(* ===== verification/SampleApps.v ===== *)
(** * Sample applications (sample-apps/src/sample_apps.c)

    The periodic task the samples implement: its configuration, the job it
    runs at every release with the deadline check, the run-time statistics, and
    the two workloads that check their own result (Fibonacci numbers and the
    sieve of Eratosthenes).  [int] arithmetic that overflows is undefined. *)

From S2P Require Import Prelude Time Types Kernel.
From Stdlib Require Import Znumtheory.

Definition ULONG_MAX : Z := 2 ^ 64 - 1.
Definition NSEC_PER_MSEC : Z := 1000000.

(** [int] sum and product; overflow is undefined. *)
Definition int_ok (x : Z) : bool := (- 2 ^ 31 <=? x) && (x <? 2 ^ 31).
Definition add_int (a b : Z) : outcome Z := if int_ok (a + b) then Ret (a + b) else UB.
Definition mul_int (a b : Z) : outcome Z := if int_ok (a * b) then Ret (a * b) else UB.

Lemma add_int_ok a b : - 2 ^ 31 <= a + b < 2 ^ 31 -> add_int a b = Ret (a + b).
Proof.
  intros H. unfold add_int, int_ok.
  rewrite (proj2 (Z.leb_le _ _)), (proj2 (Z.ltb_lt _ _)) by lia. done.
Qed.

Lemma mul_int_ok a b : - 2 ^ 31 <= a * b < 2 ^ 31 -> mul_int a b = Ret (a * b).
Proof.
  intros H. unfold mul_int, int_ok.
  rewrite (proj2 (Z.leb_le _ _)), (proj2 (Z.ltb_lt _ _)) by lia. done.
Qed.

(** ** Sieve of Eratosthenes *)

(** An array of [bool]; an index outside is undefined. *)
Definition arr_get (a : list bool) (i : Z) : outcome bool :=
  if 0 <=? i then match a !! Z.to_nat i with Some b => Ret b | None => UB end else UB.
Definition arr_set (a : list bool) (i : Z) (b : bool) : outcome (list bool) :=
  if (0 <=? i) && (i <? Z.of_nat (length a)) then Ret (<[Z.to_nat i := b]> a) else UB.

(** [for (int j = ...; j <= limit; j += i) is_prime[j] = false;]; [None] when
    the fuel ends first. *)
Fixpoint sieve_inner (fuel : nat) (limit i j : Z) (is_prime : list bool) : outcome (option (list bool)) :=
  match fuel with
  | O => Ret None
  | S fuel =>
      if j <=? limit then
        is_prime ← arr_set is_prime j false;
        j ← add_int j i;
        sieve_inner fuel limit i j is_prime
      else Ret (Some is_prime)
  end.

(** [for (int i = ...; i * i <= limit; i++) if (is_prime[i]) ...] *)
Fixpoint sieve_outer (fuel : nat) (limit i : Z) (is_prime : list bool) : outcome (option (list bool)) :=
  match fuel with
  | O => Ret None
  | S fuel' =>
      sq ← mul_int i i;
      if sq <=? limit then
        b ← arr_get is_prime i;
        marked ← (if b : bool then sieve_inner fuel limit i sq is_prime else Ret (Some is_prime));
        match marked with
        | None => Ret None
        | Some is_prime =>
            i ← add_int i 1;
            sieve_outer fuel' limit i is_prime
        end
      else Ret (Some is_prime)
  end.

(** [for (int i = 2; i <= limit; i++) if (is_prime[i]) prime_count++;] *)
Definition count_primes (is_prime : list bool) : Z := blen (filter (fun b => b = true) (drop 2 is_prime)).

(** Returns the exit status and the count; [alloc_ok] tells whether [malloc]
    succeeded. *)
Definition stress_cpu_prime (fuel : nat) (alloc_ok : bool) (limit : Z) : outcome (option (Z * Z)) :=
  let limit := if limit <=? 0 then 100000 else limit in
  n ← add_int limit 1;
  if negb alloc_ok then Ret (Some (1, 0))
  else
    let is_prime := replicate (Z.to_nat n) true in
    is_prime ← arr_set is_prime 1 false;
    is_prime ← arr_set is_prime 0 false;
    r ← sieve_outer fuel limit 2 is_prime;
    match r with
    | None => Ret None
    | Some is_prime =>
        let prime_count := count_primes is_prime in
        if (limit =? 100000) && negb (prime_count =? 9592) then Ret (Some (1, prime_count))
        else Ret (Some (0, prime_count))
    end.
═══
Work request | If a line in the entries includes the word "unfold", copy that line out.

Answer for this exercise |
  intros H. unfold add_int, int_ok.
  intros H. unfold mul_int, int_ok.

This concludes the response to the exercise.